Minoritários querem que Gafisa venda ativos

A Gafisa realizará hoje uma assembleia geral ordinária (AGO) para eleger um novo conselho de administração. A reunião deve ser marcada por uma acirrada disputa de interesses. Um grupo de acionistas minoritários está insatisfeito com a atual administração da companhia. Eles vão tentar aumentar sua representação no conselho para ganhar voz em decisões estratégicas da Gafisa.

MARINA GAZZONI, O Estado de S.Paulo

11 de maio de 2012 | 03h08

A Gafisa é uma das empresas brasileiras de capital aberto mais pulverizadas - 99,8% das suas ações estão no mercado. Assim, seu maior acionista tem uma fatia de apenas 5% do capital. Hoje, o único acionista com presença no conselho da empresa é a Rio Bravo, representada por Guilherme Affonso Ferreira, um de seus sócios.

Uma divergência sobre a indicação de nomes inviabilizou a formação de uma chapa única para a eleição do conselho da Gafisa. Os minoritários queriam a inclusão de Maria Fernanda Coelho, ex-presidente da Caixa Econômica, e de Marcelo Moreira, ex-diretor do Pátria Investimentos, no quadro de conselheiros.

A proposta não foi aceita sob o argumento de que eles não seriam independentes. Maria Fernanda estaria ligada à Funcef e Moreira ao Pátria, ambos acionistas da empresa. Ferreira discordou da decisão e pediu para ter seu nome retirado como candidato da atual administração. Ele passou a compor o grupo dos indicados pelos acionistas minoritários.

Hoje, eles vão escolher os nove conselheiros por meio de voto múltiplo, ou seja, eles podem votar em nomes das duas chapas.

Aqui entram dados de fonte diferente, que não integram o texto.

(** One call, successful or not; a panic poisons the lock of the channel. *)
Inductive chan_step : chan_state -> list event -> chan_state -> Prop :=
| step_sign_counterparty c st c' st' op pt n feerate to_h to_c offered received o :
    small n -> o <> Panic ->
    sign_counterparty_commitment_tx_phase2 v set_iter persist op pt n feerate to_h to_c offered received (c, st)
      = ((c', st'), o) ->
    chan_step (c, st) (when_ok o (SignedCounterparty n)) (c', st')
| step_revocation c st c' st' n secret o :
    small n -> o <> Panic ->
    chan_validate_counterparty_revocation v persist n secret (c, st) = ((c', st'), o) ->
    chan_step (c, st) (when_ok o (CounterpartyRevoked n)) (c', st')
| step_validate_holder c st c' st' op n feerate to_h to_c offered received sig hsigs o :
    small n -> o <> Panic ->
    validate_holder_commitment_tx_phase2 v set_iter persist op n feerate to_h to_c offered received sig hsigs (c, st)
      = ((c', st'), o) ->
    chan_step (c, st) (validated_events c c' o n) (c', st')
| step_revoke c st c' st' n o :
    small n -> o <> Panic ->
    revoke_previous_holder_commitment v set_iter persist n (c, st) = ((c', st'), o) ->
    chan_step (c, st) (released_events o n) (c', st')
| step_secret c st n secret :
    small n -> get_per_commitment_secret v c n = Ok secret -> chan_step (c, st) [Released n] (c, st)
| step_secret_or_none c st n secret :
    small n -> get_per_commitment_secret_or_none c n = Ok (Some secret) -> chan_step (c, st) [Released n] (c, st)
| step_activate c st c' st' o :
    o <> Panic -> activate_initial_commitment persist (c, st) = ((c', st'), o) -> chan_step (c, st) [] (c', st')
| step_sign_holder c st c' st' n o :
    small n -> o <> Panic ->
    sign_holder_commitment_tx_phase2 v persist n (c, st) = ((c', st'), o) ->
    chan_step (c, st) (when_ok o (SignedHolder n)) (c', st')
| step_lock c st c' st' op o :
    confirm_funding_locked persist op (c, st) = ((c', st'), o) -> chan_step (c, st) [] (c', st')
| step_splice c st c' st' validate_setup persist_tracker ms new_setup o :
    splice_setup persist validate_setup persist_tracker ms new_setup (c, st) = ((c', st'), o) ->
    chan_step (c, st) [] (c', st')
| step_node c st c' st' :
    c'.(enforcement_state) = c.(enforcement_state) -> chan_step (c, st) [] (c', st').

(** A history with its events, oldest first. *)
Inductive history (s0 : chan_state) : list event -> chan_state -> Prop :=
| history_start : history s0 [] s0
| history_step t s ev s' : history s0 t s -> numbers_small s.1 -> chan_step s ev s' -> history s0 (t ++ ev) s'.

(** What holds after the events [t]. *)
Record channel_inv (t : list event) (c : Channel) : Prop := {
  inv_counterparty :
    c.(enforcement_state).(next_counterparty_commit_num) = 0 /\ c.(enforcement_state).(next_counterparty_revoke_num) = 0 \/
    c.(enforcement_state).(next_counterparty_revoke_num) + 1
      <= c.(enforcement_state).(next_counterparty_commit_num)
      <= c.(enforcement_state).(next_counterparty_revoke_num) + 2;
  inv_revoked : forall n, CounterpartyRevoked n ∈ t -> n < c.(enforcement_state).(next_counterparty_revoke_num);
  inv_released : forall n, Released n ∈ t -> n + 2 <= c.(enforcement_state).(next_holder_commit_num);
  inv_validated : forall n, 0 <= n < c.(enforcement_state).(next_holder_commit_num) -> ValidatedHolder n ∈ t;
  inv_pending : is_Some c.(enforcement_state).(next_holder_commit_info) ->
    ValidatedHolder c.(enforcement_state).(next_holder_commit_num) ∈ t;
  inv_nonneg : 0 <= c.(enforcement_state).(next_holder_commit_num) /\
    0 <= c.(enforcement_state).(next_counterparty_commit_num) /\ 0 <= c.(enforcement_state).(next_counterparty_revoke_num)
}.

(** What each event promises, given the events before it. *)
Definition event_ok (t : list event) (ev : event) : Prop :=
  match ev with
  | SignedCounterparty n => forall m, CounterpartyRevoked m ∈ t -> m < n
  | SignedHolder n => forall m, Released m ∈ t -> m < n
  | Released n => 0 <= n -> ValidatedHolder (n + 1) ∈ t
  | _ => True
  end.
Abbreviation h c := (c.(enforcement_state).(next_holder_commit_num)) (only parsing).
Abbreviation cm c := (c.(enforcement_state).(next_counterparty_commit_num)) (only parsing).
Abbreviation rv c := (c.(enforcement_state).(next_counterparty_revoke_num)) (only parsing).
Abbreviation pending c := (c.(enforcement_state).(next_holder_commit_info)) (only parsing).

Lemma inv_step (t evs : list event) (c c' : Channel) :
  channel_inv t c ->
  (cm c' = 0 /\ rv c' = 0 \/ rv c' + 1 <= cm c' <= rv c' + 2) -> rv c <= rv c' -> h c <= h c' ->
  (forall n, CounterpartyRevoked n ∈ evs -> n < rv c') ->
  (forall n, Released n ∈ evs -> n + 2 <= h c') ->
  (forall n, h c <= n < h c' -> ValidatedHolder n ∈ t ++ evs) ->
  (is_Some (pending c') -> ValidatedHolder (h c') ∈ t ++ evs) ->
  channel_inv (t ++ evs) c'.
Proof.
  intros [I1 I2 I3 I4 I5 I6] Hcp Hrv Hh E1 E2 E3 E4. split; [done|..]; [| | |done|lia].
  - intros n [Hn|Hn]%elem_of_app; [|by apply E1]. specialize (I2 n Hn). lia.
  - intros n [Hn|Hn]%elem_of_app; [|by apply E2]. specialize (I3 n Hn). lia.
  - intros n Hn. destruct (Z.lt_ge_cases n (h c)); [|apply E3; lia]. apply elem_of_app. left. apply I4. lia.
Qed.

(** A call that moves no number and adds no pending commitment. *)
Lemma inv_same (t evs : list event) (c c' : Channel) :
  channel_inv t c -> same_counterparty c.(enforcement_state) c'.(enforcement_state) ->
  h c' = h c -> (is_Some (pending c') -> is_Some (pending c)) ->
  (forall n, CounterpartyRevoked n ∉ evs) -> (forall n, Released n ∈ evs -> n + 2 <= h c) ->
  channel_inv (t ++ evs) c'.
Proof.
  intros Hi [Hc Hr] Hh Hp E1 E2. assert (Hi' := Hi). destruct Hi as [I1 I2 I3 I4 I5 I6].
  apply (inv_step t evs c c'); rewrite ?Hc, ?Hr, ?Hh; try done; try lia.
  - intros n Hn. by apply E1 in Hn.
  - intros Hs. apply elem_of_app. left. auto.
Qed.

Lemma secret_spec (c : Channel) (n : Z) (secret : SecretKey) :
  v_strict v -> small n -> get_per_commitment_secret v c n = Ok secret -> n + 2 <= h c.
Proof.
  intros Hs [Hn0 Hn] Hg. unfold get_per_commitment_secret in Hg.
  rewrite (add_u64_Ok n 2) in Hg by (unfold uint; lia). cbn [mbind res_bind] in Hg.
  apply bind_Ok in Hg as (u & Hu & _). destruct (Z.ltb_spec (h c) (n + 2)); [|lia].
  cbn [when] in Hu. apply map_err_Ok in Hu. by apply v_strict_error in Hu.
Qed.

Lemma secret_or_none_spec (c : Channel) (n : Z) (secret : SecretKey) :
  small n -> get_per_commitment_secret_or_none c n = Ok (Some secret) -> n + 2 <= h c.
Proof.
  intros [Hn0 Hn] Hg. unfold get_per_commitment_secret_or_none in Hg.
  rewrite (add_u64_Ok n 2) in Hg by (unfold uint; lia). cbn [mbind res_bind] in Hg.
  destruct (Z.ltb_spec (h c) (n + 2)); [done|lia].
Qed.

Lemma release_spec (c : Channel) (n : Z) (pt : PublicKey) (secret : SecretKey) :
  v_strict v -> small n -> release_commitment_secret v c n = Ok (pt, Some secret) -> 0 <= n - 1 /\ n + 1 <= h c.
Proof.
  intros Hs Hn Hr. unfold release_commitment_secret in Hr. apply bind_Ok in Hr as (n1 & _ & Hr).
  apply bind_Ok in Hr as (p & _ & Hr). apply bind_Ok in Hr as (os & Hos & Hr). injection Hr as -> ->.
  destruct (Z.leb_spec 1 n); [|done]. apply bind_Ok in Hos as (s & Hs' & _).
  apply secret_spec in Hs'; [|done|unfold small in *; lia]. lia.
Qed.

(** The commitment that closing signs is not one that can have been revoked. *)
Lemma close_spec (c : Channel) (n : Z) (cl : ClosableHolderCommitment) :
  v_strict v -> small n -> get_holder_commitment_for_close v c n = Ok cl -> h c <= n + 1.
Proof.
  intros Hs [Hn0 Hn] Hg. unfold get_holder_commitment_for_close in Hg.
  destruct (Z.eqb_spec n (h c)); [lia|]. apply bind_Ok in Hg as (info & Hi & _). apply map_err_Ok in Hi.
  unfold get_current_holder_commitment_info in Hi. rewrite (add_u64_Ok n 1) in Hi by (unfold uint; lia).
  cbn [mbind res_bind] in Hi. apply bind_Ok in Hi as (u & Hu & _).
  destruct (Z.eqb_spec (n + 1) (h c)); [lia|]. cbn [negb when] in Hu. by apply v_strict_error in Hu.
Qed.
Context (Hstrict : v_strict v).

Lemma not_elem_when_ok {A : Type} (o : res Status A) (ev ev' : event) : ev' <> ev -> ev' ∉ when_ok o ev.
Proof.
  intros Hne. unfold when_ok. destruct (is_ok o); [|apply not_elem_of_nil].
  by rewrite list_elem_of_singleton.
Qed.

Lemma not_elem_validated (c c' : Channel) (o : res Status unit) (n : Z) (ev : event) :
  ev <> ValidatedHolder n -> ev ∉ validated_events c c' o n.
Proof.
  intros Hne. unfold validated_events. destruct (_ || _); [|apply not_elem_of_nil].
  by rewrite list_elem_of_singleton.
Qed.

Lemma sign_step (t : list event) (c c' : Channel) (st st' : NodeState) (op : OutPoint) (pt : PublicKey)
    (n feerate to_h to_c : Z) (offered received : list HTLCInfo2) (o : res Status (Signature * list Signature)) :
  small n -> numbers_small c -> channel_inv t c ->
  sign_counterparty_commitment_tx_phase2 v set_iter persist op pt n feerate to_h to_c offered received (c, st)
    = ((c', st'), o) ->
  channel_inv (t ++ when_ok o (SignedCounterparty n)) c' /\ Forall (event_ok t) (when_ok o (SignedCounterparty n)).
Proof.
  intros Hn (Hh & Hc & Hr) Hi Hm. unfold small in *.
  apply sign_outcome in Hm as [[Heq Ho]|(view & info & ins & outs & d & n' & e & fc & _ & _ & Hval & _ & _ & _ & _ & Hn' & Hset & -> & _)].
  - injection Heq as -> ->. unfold when_ok. rewrite Ho, app_nil_r. split; [done|constructor].
  - rewrite add_u64_Ok in Hn' by (unfold uint; lia). injection Hn' as <-.
    apply (v_counterparty_number (ValidatorLaws:=L)) in Hval; [|done|lia|lia].
    apply (set_commit_spec v Hstrict) in Hset as (Hfl & Hnum & Hcm & Hrv & Hh1 & Hp & _); [|lia..].
    split.
    + eapply inv_step; [exact Hi|..]; cbn [with_estate enforcement_state with_funding_tags next_counterparty_commit_num
        next_counterparty_revoke_num next_holder_commit_num next_holder_commit_info]; rewrite ?Hcm, ?Hrv, ?Hh1; try lia.
      * intros m Hm. by apply not_elem_when_ok in Hm.
      * intros m Hm. by apply not_elem_when_ok in Hm.
      * rewrite Hp. intros Hs. apply elem_of_app. left. by apply (inv_pending _ _ Hi).
    + unfold when_ok. destruct (is_ok o); [|constructor]. constructor; [|constructor].
      intros m Hm. apply (inv_revoked _ _ Hi) in Hm. lia.
Qed.

Lemma revocation_step (t : list event) (c c' : Channel) (st st' : NodeState) (n : Z) (secret : SecretKey)
    (o : res Status unit) :
  small n -> o <> Panic -> numbers_small c -> channel_inv t c ->
  chan_validate_counterparty_revocation v persist n secret (c, st) = ((c', st'), o) ->
  channel_inv (t ++ when_ok o (CounterpartyRevoked n)) c'.
Proof.
  intros Hn Hpanic (Hh & Hc & Hr) Hi Hm. unfold small in *.
  apply revocation_outcome in Hm as [?|[[Ho [Hsh Hsc]]|(e1 & num & _ & Hsh & Hsc & Hnum & Hset)]]; [done|..].
  - unfold when_ok. rewrite Ho. destruct Hsh as (Hh1 & Hp1 & _).
    apply (inv_same t [] c c'); try done; [by rewrite Hp1|intros m Hm; by apply not_elem_of_nil in Hm..].
  - destruct Hsh as (Hh1 & Hp1 & _), Hsc as [Hc1 Hr1].
    rewrite add_u64_Ok in Hnum by (unfold uint; lia). injection Hnum as <-.
    apply (set_revoke_spec v Hstrict) in Hset as (Hb & Heq & Hrv & Hcm & (Hh2 & Hp2 & _)); [|lia..].
    rewrite Hc1, Hr1 in *. eapply inv_step; [exact Hi|..]; rewrite ?Hrv, ?Hcm, ?Hh2, ?Hh1; try lia.
    + intros m Hm. unfold when_ok in Hm. destruct (is_ok o); [|by apply not_elem_of_nil in Hm].
      apply list_elem_of_singleton in Hm. injection Hm as ->. lia.
    + intros m Hm. by apply not_elem_when_ok in Hm.
    + rewrite Hp2, Hp1. intros Hs. apply elem_of_app. left. by apply (inv_pending _ _ Hi).
Qed.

Com o capital pulverizado, todo voto faz diferença. Assim, os dois grupos lançaram comunicados convocando os acionistas a votar a seu favor. "Os acionistas devem ter voz nas questões que lhe dizem respeito", disse a Polo Capital, autora do pedido de voto múltiplo.

A Gafisa reagiu e disse, em comunicado, que o voto deve considerar "propostas". "A assembleia não é um plebiscito entre a administração atual e outros candidatos. Deveria ser uma oportunidade de confronto de projetos concretos", disse a empresa. No mesmo comunicado, a companhia classificou a atitude dos minoritários como "uma simples busca de exercício de poder sobre o patrimônio de terceiros, sem evidência da real aptidão para obter melhores resultados".

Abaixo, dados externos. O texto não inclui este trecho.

(** What the counterparty offered on its commitment, or we received on ours,
    needs the preimage. *)
Definition spendable_scripts (self : Channel) (state : NodeState) (is_counterparty_tx : bool)
    (txkeys : TxCreationKeys) (htlcs : list HTLCOutputInCommitment) : list ScriptBuf :=
  let can_spend (htlc : HTLCOutputInCommitment) :=
    if Bool.eqb htlc.(oic_offered) is_counterparty_tx
    then bool_decide (is_Some (state.(payments) !! htlc.(oic_payment_hash) ≫= preimage))
    else true in
  (fun htlc => to_p2wsh (get_htlc_redeemscript htlc (features self.(setup)) txkeys))
    <$> filter (fun htlc => can_spend htlc = true) htlcs.

Definition get_spendable_htlc_indices (self : Channel) (state : NodeState) (tx : Transaction)
    (commitment_number : Z) : res Status (list nat) :=
  r ← get_commitment_info self tx commitment_number;
  let '(is_counterparty_tx, info) := r in
  txkeys ← spendable_tx_keys self is_counterparty_tx commitment_number;
  htlcs ← htlcs_info2_to_oic info.(CommitInfo.offered_htlcs) info.(CommitInfo.received_htlcs);
  let spendable_htlcs := spendable_scripts self state is_counterparty_tx txkeys htlcs in
  Ok (fst <$> filter (fun io => io.2.(script_pubkey) ∈ spendable_htlcs) (imap pair tx.(output))).
End ChannelTx.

Ferreira tem se reunido com outros minoritários desde maio de 2011 para discutir uma maior participação na empresa. Foram entre oito e nove encontros. Participaram dessas conversas, por exemplo, a Polo Capital, o Pátria, a Schroder e a Funcef, o fundo de pensão da Caixa Econômica Federal.

A divulgação de um prejuízo de R$ 1 bilhão da empresa no quarto trimestre de 2011 irritou os investidores. "A empresa falava que iria gerar caixa no terceiro trimestre do ano passado, mas divulgou um ajuste forte", disse um dos minoritários, que não quis se identificar.

"O que temos em comum é que estamos insatisfeitos com a gestão da Gafisa. Mas, de fato, ainda não há uma proposta conjunta para a empresa ", disse outro investidor.

Há, no entanto, críticas "coincidentes". Uma delas se refere à intenção da companhia em adquirir 20% das ações de Alphaville. A Gafisa comprou a empresa em 2006, com a opção de adquirir as fatias que faltavam no fim de 2010 e 2011, de 20% cada uma.

A empresa está disposta a comprar o restante de Alphaville e está avaliando opções para o pagamento (caixa ou ações). A Gafisa vê a aquisição como um bom negócio, já que Alphaville traz resultados positivos.

Mas, para alguns investidores, não é momento para aquisições e sim venda de ativos. "O conselho deveria atentar para as restrições da companhia e considerar uma operação de venda total ou parcial deste ativo", disse a Polo Capital, em comunicado. "A Gafisa tem uma dívida de R$ 4 bilhões. Pobre não compra joia, vende", completa Ferreira.

Recusa. A rejeição da proposta de aquisição da empresa pelos seus ex-controladores - o fundo GP Investimentos e a Equity International - pelo conselho de administração no fim de fevereiro foi outro divisor de águas. A Gafisa diz que "a recusa da proposta se deu por conta de seus valores muito baixos e de sua difícil implementação, que traria riscos à companhia".

Para os investidores, a decisão não era tão simples e não cabia ao conselho. "A proposta, boa ou ruim, deveria ter sido discutida pelos acionistas em uma assembleia e não em um conselho que não tem ação", disse Ferreira, que não participou da reunião que decidiu contra a proposta.